Find the string "parents" in the records. Copy every line it appears in.

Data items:
[Start of Attachment]

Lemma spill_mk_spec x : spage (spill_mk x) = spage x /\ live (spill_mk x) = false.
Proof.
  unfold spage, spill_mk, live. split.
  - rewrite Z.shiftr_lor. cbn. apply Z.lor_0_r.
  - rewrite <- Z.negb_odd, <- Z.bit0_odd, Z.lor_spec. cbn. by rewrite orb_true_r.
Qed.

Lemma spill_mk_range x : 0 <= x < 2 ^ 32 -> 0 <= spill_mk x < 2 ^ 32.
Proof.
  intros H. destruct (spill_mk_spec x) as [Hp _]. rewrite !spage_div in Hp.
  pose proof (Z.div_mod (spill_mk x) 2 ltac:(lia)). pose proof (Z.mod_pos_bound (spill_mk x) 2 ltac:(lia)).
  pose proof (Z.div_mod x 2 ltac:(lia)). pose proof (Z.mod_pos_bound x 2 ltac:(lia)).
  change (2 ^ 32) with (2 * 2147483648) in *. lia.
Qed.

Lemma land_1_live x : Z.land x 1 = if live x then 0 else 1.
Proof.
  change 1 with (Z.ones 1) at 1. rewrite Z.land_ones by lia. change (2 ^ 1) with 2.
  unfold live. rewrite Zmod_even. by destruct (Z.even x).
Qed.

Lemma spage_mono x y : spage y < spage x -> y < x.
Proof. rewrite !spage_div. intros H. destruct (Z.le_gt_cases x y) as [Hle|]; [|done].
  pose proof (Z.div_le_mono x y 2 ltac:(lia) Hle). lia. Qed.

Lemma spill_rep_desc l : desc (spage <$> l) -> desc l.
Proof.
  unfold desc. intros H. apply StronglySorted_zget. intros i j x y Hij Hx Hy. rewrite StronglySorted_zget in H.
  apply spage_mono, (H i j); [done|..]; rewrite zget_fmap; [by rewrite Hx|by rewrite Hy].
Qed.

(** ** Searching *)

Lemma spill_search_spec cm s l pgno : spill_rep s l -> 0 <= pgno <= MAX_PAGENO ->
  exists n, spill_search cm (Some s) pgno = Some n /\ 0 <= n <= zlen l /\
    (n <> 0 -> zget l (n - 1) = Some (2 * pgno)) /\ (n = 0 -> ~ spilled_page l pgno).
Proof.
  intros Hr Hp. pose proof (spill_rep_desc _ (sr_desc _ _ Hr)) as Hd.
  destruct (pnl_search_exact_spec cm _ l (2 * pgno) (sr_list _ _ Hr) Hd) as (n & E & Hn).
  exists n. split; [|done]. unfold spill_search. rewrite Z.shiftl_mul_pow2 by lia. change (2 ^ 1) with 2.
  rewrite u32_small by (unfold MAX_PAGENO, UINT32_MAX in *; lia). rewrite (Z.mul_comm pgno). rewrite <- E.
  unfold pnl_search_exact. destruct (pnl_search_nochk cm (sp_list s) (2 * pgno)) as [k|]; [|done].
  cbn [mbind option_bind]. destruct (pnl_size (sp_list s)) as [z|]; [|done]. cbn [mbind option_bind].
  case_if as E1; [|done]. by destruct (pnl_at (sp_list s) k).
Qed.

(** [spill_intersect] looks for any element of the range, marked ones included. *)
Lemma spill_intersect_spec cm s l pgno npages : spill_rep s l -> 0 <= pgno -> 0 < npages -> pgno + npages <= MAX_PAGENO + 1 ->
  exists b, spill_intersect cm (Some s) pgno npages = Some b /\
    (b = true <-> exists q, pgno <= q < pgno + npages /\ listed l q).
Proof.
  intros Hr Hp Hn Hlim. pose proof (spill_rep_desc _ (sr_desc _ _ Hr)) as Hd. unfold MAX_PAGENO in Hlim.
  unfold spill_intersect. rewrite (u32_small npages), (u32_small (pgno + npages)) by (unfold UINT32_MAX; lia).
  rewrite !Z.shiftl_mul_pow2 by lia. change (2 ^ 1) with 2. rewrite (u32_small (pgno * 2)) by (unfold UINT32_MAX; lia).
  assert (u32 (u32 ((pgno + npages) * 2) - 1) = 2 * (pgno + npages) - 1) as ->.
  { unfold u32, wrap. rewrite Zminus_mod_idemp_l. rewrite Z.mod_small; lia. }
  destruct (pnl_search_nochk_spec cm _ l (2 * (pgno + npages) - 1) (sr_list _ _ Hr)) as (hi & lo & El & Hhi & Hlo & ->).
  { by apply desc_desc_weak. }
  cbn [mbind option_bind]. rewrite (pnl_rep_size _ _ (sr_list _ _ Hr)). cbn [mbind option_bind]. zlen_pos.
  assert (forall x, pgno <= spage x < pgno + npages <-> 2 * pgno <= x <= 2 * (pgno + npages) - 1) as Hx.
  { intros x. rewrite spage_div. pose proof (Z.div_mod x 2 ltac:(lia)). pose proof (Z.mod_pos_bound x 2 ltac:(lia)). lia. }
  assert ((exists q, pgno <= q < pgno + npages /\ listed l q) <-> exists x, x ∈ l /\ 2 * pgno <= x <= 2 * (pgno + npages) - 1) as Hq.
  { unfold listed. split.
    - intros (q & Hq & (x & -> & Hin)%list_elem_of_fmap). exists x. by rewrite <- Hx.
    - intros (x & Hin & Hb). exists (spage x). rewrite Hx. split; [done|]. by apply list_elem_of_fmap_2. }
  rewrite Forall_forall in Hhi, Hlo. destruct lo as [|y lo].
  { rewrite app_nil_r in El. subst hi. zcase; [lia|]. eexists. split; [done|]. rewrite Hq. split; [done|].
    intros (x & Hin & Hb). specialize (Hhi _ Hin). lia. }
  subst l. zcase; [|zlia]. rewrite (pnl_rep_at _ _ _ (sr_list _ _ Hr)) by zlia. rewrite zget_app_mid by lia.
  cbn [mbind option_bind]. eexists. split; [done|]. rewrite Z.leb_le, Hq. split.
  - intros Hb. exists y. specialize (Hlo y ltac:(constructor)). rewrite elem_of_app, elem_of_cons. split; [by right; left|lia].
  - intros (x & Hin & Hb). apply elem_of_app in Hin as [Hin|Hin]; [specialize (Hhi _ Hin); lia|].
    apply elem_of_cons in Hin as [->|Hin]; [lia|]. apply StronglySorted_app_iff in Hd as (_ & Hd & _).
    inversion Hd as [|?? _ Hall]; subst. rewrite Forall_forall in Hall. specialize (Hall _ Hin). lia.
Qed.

[End of Attachment]
[Start of Attachment]

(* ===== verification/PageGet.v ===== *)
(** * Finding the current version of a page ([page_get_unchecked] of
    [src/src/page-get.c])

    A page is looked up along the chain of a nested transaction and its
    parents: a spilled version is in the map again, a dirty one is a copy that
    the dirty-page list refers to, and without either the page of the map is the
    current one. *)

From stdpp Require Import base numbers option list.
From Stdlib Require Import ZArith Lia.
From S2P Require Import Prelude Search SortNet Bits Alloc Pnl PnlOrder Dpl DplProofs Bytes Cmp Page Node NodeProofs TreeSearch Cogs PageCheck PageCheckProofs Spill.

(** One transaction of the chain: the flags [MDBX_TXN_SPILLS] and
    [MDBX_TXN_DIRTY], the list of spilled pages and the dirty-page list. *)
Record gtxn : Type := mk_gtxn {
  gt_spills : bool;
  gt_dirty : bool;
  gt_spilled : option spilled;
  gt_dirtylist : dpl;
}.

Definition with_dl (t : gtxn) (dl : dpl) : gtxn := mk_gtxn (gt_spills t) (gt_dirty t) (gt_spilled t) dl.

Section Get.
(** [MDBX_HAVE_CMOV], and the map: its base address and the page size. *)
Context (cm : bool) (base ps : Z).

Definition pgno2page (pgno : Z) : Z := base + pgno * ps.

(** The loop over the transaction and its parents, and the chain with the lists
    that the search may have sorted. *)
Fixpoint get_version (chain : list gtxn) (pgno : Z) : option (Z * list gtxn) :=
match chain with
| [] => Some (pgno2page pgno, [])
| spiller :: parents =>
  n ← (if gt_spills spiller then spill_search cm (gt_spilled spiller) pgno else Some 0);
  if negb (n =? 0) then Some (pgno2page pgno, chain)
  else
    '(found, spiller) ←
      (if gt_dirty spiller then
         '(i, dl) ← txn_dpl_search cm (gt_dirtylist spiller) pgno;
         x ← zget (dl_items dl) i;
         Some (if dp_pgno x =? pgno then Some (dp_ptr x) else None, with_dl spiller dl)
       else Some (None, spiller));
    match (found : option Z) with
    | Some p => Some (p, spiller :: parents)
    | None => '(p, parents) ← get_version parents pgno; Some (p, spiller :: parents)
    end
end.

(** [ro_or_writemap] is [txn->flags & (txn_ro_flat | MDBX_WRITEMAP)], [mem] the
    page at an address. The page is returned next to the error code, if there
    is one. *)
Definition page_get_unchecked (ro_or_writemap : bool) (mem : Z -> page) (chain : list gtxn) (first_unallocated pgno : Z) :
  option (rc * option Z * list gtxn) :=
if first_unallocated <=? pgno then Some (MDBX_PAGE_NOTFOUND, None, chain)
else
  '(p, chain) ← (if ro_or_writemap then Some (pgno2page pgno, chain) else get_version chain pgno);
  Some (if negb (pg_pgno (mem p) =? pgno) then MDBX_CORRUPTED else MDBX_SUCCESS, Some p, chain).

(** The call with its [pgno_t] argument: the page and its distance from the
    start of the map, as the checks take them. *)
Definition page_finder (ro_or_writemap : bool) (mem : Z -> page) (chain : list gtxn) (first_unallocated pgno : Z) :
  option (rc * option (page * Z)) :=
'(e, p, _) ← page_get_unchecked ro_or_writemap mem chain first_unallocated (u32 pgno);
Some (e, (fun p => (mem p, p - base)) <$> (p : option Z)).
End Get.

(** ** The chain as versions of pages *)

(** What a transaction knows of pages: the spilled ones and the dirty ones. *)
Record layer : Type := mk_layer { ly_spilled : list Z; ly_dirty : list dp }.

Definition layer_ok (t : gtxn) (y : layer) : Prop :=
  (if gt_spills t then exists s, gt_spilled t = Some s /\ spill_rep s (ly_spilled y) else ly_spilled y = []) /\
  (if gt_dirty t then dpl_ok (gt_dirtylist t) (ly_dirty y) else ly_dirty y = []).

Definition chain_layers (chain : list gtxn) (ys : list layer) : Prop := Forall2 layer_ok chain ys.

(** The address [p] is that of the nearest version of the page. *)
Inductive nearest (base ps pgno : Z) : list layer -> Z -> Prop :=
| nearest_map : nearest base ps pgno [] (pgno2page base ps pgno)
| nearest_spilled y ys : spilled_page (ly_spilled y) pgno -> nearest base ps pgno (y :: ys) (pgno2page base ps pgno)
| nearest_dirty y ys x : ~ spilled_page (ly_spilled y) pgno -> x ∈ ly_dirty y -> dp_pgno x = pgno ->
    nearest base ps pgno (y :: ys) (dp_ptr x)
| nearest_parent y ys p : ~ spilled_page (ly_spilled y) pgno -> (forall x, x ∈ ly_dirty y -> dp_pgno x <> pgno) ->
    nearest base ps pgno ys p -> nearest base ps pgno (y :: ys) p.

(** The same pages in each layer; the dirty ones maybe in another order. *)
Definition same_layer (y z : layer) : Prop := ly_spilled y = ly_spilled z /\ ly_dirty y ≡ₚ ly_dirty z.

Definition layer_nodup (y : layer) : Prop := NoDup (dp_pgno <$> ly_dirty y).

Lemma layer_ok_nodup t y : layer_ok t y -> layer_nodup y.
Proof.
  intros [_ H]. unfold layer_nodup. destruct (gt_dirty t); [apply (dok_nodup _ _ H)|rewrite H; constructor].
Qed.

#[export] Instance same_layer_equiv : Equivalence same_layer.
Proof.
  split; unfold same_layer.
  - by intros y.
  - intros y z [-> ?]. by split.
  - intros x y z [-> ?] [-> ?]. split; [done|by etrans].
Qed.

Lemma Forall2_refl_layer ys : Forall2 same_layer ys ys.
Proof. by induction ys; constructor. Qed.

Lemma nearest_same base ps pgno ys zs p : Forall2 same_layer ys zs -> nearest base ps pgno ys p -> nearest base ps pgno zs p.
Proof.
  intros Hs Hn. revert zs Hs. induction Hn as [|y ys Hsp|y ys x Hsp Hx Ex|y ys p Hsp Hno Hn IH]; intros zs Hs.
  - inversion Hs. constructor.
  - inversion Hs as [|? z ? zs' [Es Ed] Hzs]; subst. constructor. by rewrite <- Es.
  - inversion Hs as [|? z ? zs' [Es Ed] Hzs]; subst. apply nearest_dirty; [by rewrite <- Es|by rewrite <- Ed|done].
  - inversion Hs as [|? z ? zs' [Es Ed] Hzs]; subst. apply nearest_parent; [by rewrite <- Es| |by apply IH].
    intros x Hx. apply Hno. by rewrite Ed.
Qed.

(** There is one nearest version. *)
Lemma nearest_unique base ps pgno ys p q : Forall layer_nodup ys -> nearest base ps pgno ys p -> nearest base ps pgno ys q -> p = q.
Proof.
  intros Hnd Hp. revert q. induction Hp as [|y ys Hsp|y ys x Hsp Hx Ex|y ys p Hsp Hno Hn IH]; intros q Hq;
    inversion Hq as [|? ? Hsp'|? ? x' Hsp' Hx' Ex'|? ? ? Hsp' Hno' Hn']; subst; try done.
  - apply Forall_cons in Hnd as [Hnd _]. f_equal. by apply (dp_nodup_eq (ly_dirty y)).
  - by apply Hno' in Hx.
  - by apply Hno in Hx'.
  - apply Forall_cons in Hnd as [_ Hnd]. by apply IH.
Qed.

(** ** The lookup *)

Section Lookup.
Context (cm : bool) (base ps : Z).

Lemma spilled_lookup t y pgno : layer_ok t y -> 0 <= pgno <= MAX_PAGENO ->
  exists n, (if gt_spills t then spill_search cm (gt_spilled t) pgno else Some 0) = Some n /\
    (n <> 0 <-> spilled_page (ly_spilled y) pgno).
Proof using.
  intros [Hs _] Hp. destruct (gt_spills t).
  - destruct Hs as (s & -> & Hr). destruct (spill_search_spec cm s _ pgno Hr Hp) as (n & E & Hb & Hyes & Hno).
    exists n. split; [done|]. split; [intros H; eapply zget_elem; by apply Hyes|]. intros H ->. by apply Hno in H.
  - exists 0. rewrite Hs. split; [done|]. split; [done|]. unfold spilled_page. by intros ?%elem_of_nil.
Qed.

[End of Attachment]

Written response:
    parents: a spilled version is in the map again, a dirty one is a copy that
(** The loop over the transaction and its parents, and the chain with the lists
| spiller :: parents =>
    | Some p => Some (p, spiller :: parents)
    | None => '(p, parents) ← get_version parents pgno; Some (p, spiller :: parents)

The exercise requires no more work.